Problem details
Nothing but the lines from the one that contains "Definition weighted_of (o" through the end of the listing should appear, set down exactly.

Provided entries
(** ** Facts *)

(** Reading the clock and recording metrics leave the models alone. *)
Class StoreStable (W : Type) `{TD : TDigest} `{!World W} `{!Datastore W} : Prop := {
  name_now : ∀ (w : W) p, GetName (now w).2 p = GetName w p;
  name_record : ∀ m (w : W) p, GetName (record m w) p = GetName w p;
  attributes_now : ∀ (w : W) p, GetAttributes (now w).2 p = GetAttributes w p
}.

Section facts.
Context {W : Type} `{TD : TDigest} `{WW : !World W} `{DS : !Datastore W} `{MO : MapOrder}.
Context `{SS : !StoreStable W}.

(** The plugin behind an object, and the scorer it registers. *)
Definition plugin_of (o : PluginObject W) : Plugin W :=
  match o with Plain q => q | Weighted w => ws_plugin w end.
Definition weighted_of (o : PluginObject W) : option (WeightedScorer W) :=
  match o with Weighted w => Some w | Plain _ => None end.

Answer to this task
Definition weighted_of (o : PluginObject W) : option (WeightedScorer W) :=
  match o with Weighted w => Some w | Plain _ => None end.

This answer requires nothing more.